Suspiciously Structured Entropy: Wavelet Decomposition of Software Entropy Reveals Symptoms of Malware in the Energy Spectrum
Wojnowicz, Michael (Cylance) | Chisholm, Glenn (Cylance ) | Wolff, Matt (Cylance )
Sophisticated malware authors can sneak hidden malicious code into portable executable files, and this code can be hard to detect, especially if it is encrypted or compressed. However, when an executable file shifts between native code, encrypted or compressed code, and padding, there are corresponding shifts in the file's representation as an entropy signal. In this paper, we develop a method for automatically quantifying the extent to which the patterned variations in a file's entropy signal makes it "suspicious." A corpus of n = 39,968 portable executable files were studied, 50% of which were malicious.

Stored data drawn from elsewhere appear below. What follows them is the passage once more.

Definition drain_one (p : PoolDeclaration) (deadline text : string) (slots : option (list Z)) (x : list HostFacts * list HostEvent) (h : HostFacts)
    : M (list HostFacts * list HostEvent) :=
  if negb (live h) then Ret (x.1 ++ [h], x.2)
  else
    inside ← (match slots with Some l => slot ← host_slot p h; Ret (bool_decide (slot ∈ l)) | None => Ret true end);
    if negb inside then Ret (x.1 ++ [h], x.2)
    else
      ready ← (if interruption_drain L then do_ (DrainHook h deadline text) else Ret true);
      if negb ready then Ret (x.1 ++ [with_state DRAINING text h], x.2 ++ [event_of "draining" h DRAINING text])
      else
        slot ← host_slot p h;
        retired ← retire_host p slot h;
        _ ← clear_drain (operation_id h);
        Ret (x.1 ++ [retired], x.2 ++ [event_of "retired" retired (state retired) text]).

(** [drain] *)
Definition drain (p : PoolDeclaration) (deadline text : string) (slots : option (list Z)) : M (list HostFacts) :=
  _ ← validated p;
  _ ← provider_of p;
  hosts ← discover_sorted p;
  x ← foldP (drain_one p deadline text slots) hosts ([], []);
  pl ← plan p;
  _ ← record p x.1 x.2 pl;
  Ret x.1.

Definition force_one (p : PoolDeclaration) (text : string) (x : list HostFacts * list HostEvent) (h : HostFacts) : M (list HostFacts * list HostEvent) :=
  if negb (live h) then Ret (x.1 ++ [h], x.2)
  else
    slot ← host_slot p h;
    retired ← retire_host p slot h;
    _ ← clear_drain (operation_id h);
    Ret (x.1 ++ [retired], x.2 ++ [event_of "force_retired" retired (state retired) text]).

(** [force_retire] *)
Definition force_retire (p : PoolDeclaration) (text : string) : M (list HostFacts) :=
  _ ← validated p;
  _ ← provider_of p;
  hosts ← discover_sorted p;
  x ← foldP (force_one p text) hosts ([], []);
  pl ← plan p;
  _ ← record p x.1 x.2 pl;
  Ret x.1.

(** [orphaned_resources] *)
Definition orphaned_resources (p : PoolDeclaration) : M (list string) :=
  i ← provider_of p;
  if has_orphans i then l ← invoke (Orphans (pool_owner p) (pool_name p)); Ret (sorted_set l) else Ret [].

(** [_owned], [stop], [start], [destroy] *)
Definition owned (p : PoolDeclaration) (id : string) : M HostFacts :=
  hosts ← inspect p;
  match List.find (fun h => bool_decide (provider_id h = id)) hosts with
  | Some h => Ret h
  | None => value_error ("host " ++ repr id ++ " is not owned by pool " ++ repr (pool_name p))
  end.
Definition no_stop_start (i : ProviderInfo) : herr := Raised (ValueError ("provider " ++ repr (prov_name i) ++ " does not support stop/start")).
Definition stop (p : PoolDeclaration) (id : string) : M HostFacts :=
  i ← provider_of p; _ ← guard_ (negb (cap_stop_start i)) (no_stop_start i); _ ← owned p id; invoke (StopHost id).
Definition start (p : PoolDeclaration) (id : string) : M HostFacts :=
  i ← provider_of p; _ ← guard_ (negb (cap_stop_start i)) (no_stop_start i); _ ← owned p id; invoke (StartHost id).
Definition destroy (p : PoolDeclaration) (id : string) (del : bool) : M HostFacts :=
  _ ← guard_ (persistent_workspace (profile p) && del)
        (Raised (ValueError "persistent workspace deletion requires the consumer's explicit release flow"));
  _ ← owned p id; _ ← provider_of p; invoke (Destroy id del).
End lifecycle.

(** ** Identities *)

Lemma show_inj m n : show m = show n -> m = n.
Proof. apply (inj pretty). Qed.

(** A text without NUL characters, followed by nothing or by a NUL, can be read back. *)
Definition no_nul (s : string) : bool := str_all (fun c => negb (bool_decide (c = ascii_of_nat 0))) s.
Definition ends_here (s : string) : Prop := s = "" \/ exists r, s = (nul ++ r)%string.

Lemma cut_at_nul a b x y : no_nul a = true -> no_nul b = true -> ends_here x -> ends_here y -> (a ++ x = b ++ y)%string -> a = b.
Proof.
  revert b. induction a as [|c a IH]; intros [|d b] Ha Hb Hx Hy Heq; cbn in *; [done| | |].
  - exfalso. apply andb_true_iff in Hb as [Hd _]. destruct Hx as [->|[r ->]]; [done|]. injection Heq as <- _. by vm_compute in Hd.
  - exfalso. apply andb_true_iff in Ha as [Hc _]. destruct Hy as [->|[r ->]]; [done|]. injection Heq as -> _. by vm_compute in Hc.
  - injection Heq as -> Heq. apply andb_true_iff in Ha as [_ Ha], Hb as [_ Hb]. f_equal. by apply (IH b).
Qed.

(** The digits of a number. *)
Lemma digit_char_ok x : is_digit (pretty_N_char (x `mod` 10)) = true /\ Z.of_N (N_of_ascii (pretty_N_char (x `mod` 10)) - 48) = Z.of_N (x `mod` 10)
  /\ negb (bool_decide (pretty_N_char (x `mod` 10) = ascii_of_nat 0)) = true.
Proof.
  assert (H : (x `mod` 10 < 10)%N) by (by apply N.mod_lt). revert H. generalize (x `mod` 10)%N as d. intros d Hd.
  destruct d as [|p]; [done|]. destruct p as [p|p|]; [| |done]. all: destruct p as [p|p|]; try done; try lia.
  all: destruct p as [p|p|]; try done; try lia. all: destruct p as [p|p|]; try done; try lia.
Qed.

Lemma pretty_go_digits x s :
  str_all is_digit s = true -> str_all is_digit (pretty_N_go x s) = true
  /\ digits_value 0 (pretty_N_go x s) = digits_value (Z.of_N x) s
  /\ (no_nul s = true -> no_nul (pretty_N_go x s) = true).
Proof.
  revert s. induction (N.lt_wf_0 x) as [x _ IH]; intros s Hs.
  destruct (decide (x = 0%N)) as [->|Hx]; [rewrite pretty_N_go_0; by split_and!|].
  rewrite pretty_N_go_step by lia. destruct (digit_char_ok x) as (H1 & H2 & H3).
  destruct (IH (x `div` 10)%N ltac:(apply N.div_lt; lia) (String (pretty_N_char (x `mod` 10)) s)) as (E1 & E2 & E3).
  { cbn. by rewrite H1. }
  split_and!; [done| |].
  - rewrite E2. cbn [digits_value]. rewrite H2. f_equal. pose proof (N.div_mod x 10). lia.
  - intros Hn. apply E3. cbn. by rewrite H3.
Qed.

Lemma pretty_N_digits (n : N) : str_all is_digit (pretty n) = true /\ digits_value 0 (pretty n) = Z.of_N n /\ no_nul (pretty n) = true.
Proof.
  unfold pretty, pretty_N. destruct (decide (n = 0%N)) as [->|Hn]; [done|].
  destruct (pretty_go_digits n "") as (H1 & H2 & H3); [done|]. by split_and!; [|rewrite H2|apply H3].
Qed.

Lemma pretty_N_nonempty (n : N) : nonempty (pretty n) = true.
Proof. destruct (pretty n) eqn:E; [|done]. exfalso. pose proof (inj pretty n 0%N) as Hi. pose proof (pretty_N_digits n) as (_ & H & _). rewrite E in H. cbn in H. replace n with 0%N in E by lia. done. Qed.

Lemma show_digits n : 0 <= n -> is_digits (show n) = true /\ digits_value 0 (show n) = n.
Proof.
  intros Hn. unfold show, is_digits. assert (Hp : pretty n = pretty (Z.to_N n)).
  { destruct n as [|p|p]; [done|done|lia]. }
  rewrite Hp, pretty_N_nonempty. destruct (pretty_N_digits (Z.to_N n)) as (-> & -> & _). split; [done|lia].
Qed.

Lemma show_no_nul n : no_nul (show n) = true.
Proof. unfold show. destruct n as [|p|p]; [done|apply (pretty_N_digits (N.pos p))|]. apply (pretty_N_digits (N.pos p)). Qed.

Lemma str_app_inj_l p a b : (p ++ a = p ++ b)%string -> a = b.
Proof. induction p as [|c p IH]; cbn; [done|]. intros [= H]. auto. Qed.

Lemma raw_operation_inj owner name s1 s2 seed1 seed2 :
  raw_operation owner name s1 seed1 = raw_operation owner name s2 seed2 -> s1 = s2.
Proof.
  unfold raw_operation. intros H. repeat apply str_app_inj_l in H. apply show_inj. eapply cut_at_nul; [apply show_no_nul|apply show_no_nul| | |exact H].
  - clear. unfold ends_here. destruct (nonempty seed1); first [by left|right; by eexists].
  - clear. unfold ends_here. destruct (nonempty seed2); first [by left|right; by eexists].
Qed.

Lemma stable_host_id_inj p s1 s2 : stable_host_id p s1 = stable_host_id p s2 -> s1 = s2.
Proof. unfold stable_host_id. intros H. do 2 apply str_app_inj_l in H. by apply show_inj. Qed.

Lemma slot_of_stable p s : 0 <= s -> slot_of p (stable_host_id p s) = Some s.
Proof.
  intros Hs. unfold slot_of, stable_host_id, removeprefix. rewrite <- str_app_assoc, startswith_app, drop_str_app.
  destruct (show_digits s Hs) as [-> ->]. done.
Qed.

Section lifecycle_facts.
Context (digest repr : string -> string) (notice_deadline : HostFacts -> Z -> string) (L : Lifecycle).
#[local] Abbreviation operation_id_of := (operation_id_of digest L).
#[local] Abbreviation available_from := (available_from digest L).

Lemma operation_id_seed st p s : exists seed, operation_id_in digest L st p s = host_operation_id digest p s seed.
Proof. unfold operation_id_in. destruct (_ =? 0); eauto. Qed.

Lemma filter_ne_lt (x : string) l : x ∈ l -> (List.length (filter (fun y => y <> x) l) < List.length l)%nat.
Proof. intros Hx. apply (length_filter_lt _ _ x); [done|]. by intros H. Qed.

(** [l] is [need] slots from [slot] on, in increasing order, free when they were looked at. *)
Definition free_slots (p : PoolDeclaration) (hosts : list HostFacts) (need : nat) (slot : Z) (l : list Z) : Prop :=
  List.length l = need /\ StronglySorted Z.lt l
  /\ Forall (fun s => slot <= s /\ (stable_host_id p s ∉ map host_id hosts)
                      /\ exists st, operation_id_in digest L st p s ∉ map operation_id hosts) l.

Lemma free_slots_later p hosts need slot l : free_slots p hosts need (slot + 1) l -> free_slots p hosts need slot l.
Proof.
  intros (H1 & H2 & H3). split_and!; [done|done|]. eapply Forall_impl; [exact H3|]. cbn. intros s (H & ? & ?). split_and!; [lia|done|done].
Qed.
Lemma free_slots_cons p hosts need slot l :
  (stable_host_id p slot ∉ map host_id hosts) -> (exists st, operation_id_in digest L st p slot ∉ map operation_id hosts) ->
  free_slots p hosts need (slot + 1) l -> free_slots p hosts (S need) slot (slot :: l).
Proof.
  intros Hid Hop Hl. pose proof (free_slots_later _ _ _ _ _ Hl) as (_ & _ & Hall). destruct Hl as (H1 & H2 & H3). split_and!.
  - cbn. lia.
  - constructor; [done|]. eapply Forall_impl; [exact H3|]. cbn. intros s (H & _). lia.
  - by constructor.
Qed.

Each portable executable file was represented as an entropy stream, where each value in the entropy stream describes the amount of entropy at a particular locations in the file. Wavelet transforms were then applied to this entropy signal in order to extract the amount of entropic energy at multiple scales of code resolution. Based on this entropic energy spectrum, we derive a Suspiciously Structured Entropic Change Score (SSECS), a single scalar feature which quantifies the extent to which a given file's entropic energy spectrum makes the file suspicious as possible malware. We found that, based on SSECS alone, it was possible to predict with 68.7% accuracy whether a file in this corpus was malicious or legitimate (a 18.7% gain over random guessing). Moreover, we found that SSECS contains predictive information not contained in mean entropy alone. Thus, we argue that SSECS could be a useful single feature for machine learning models which attempt to identify malware based on millions of file features.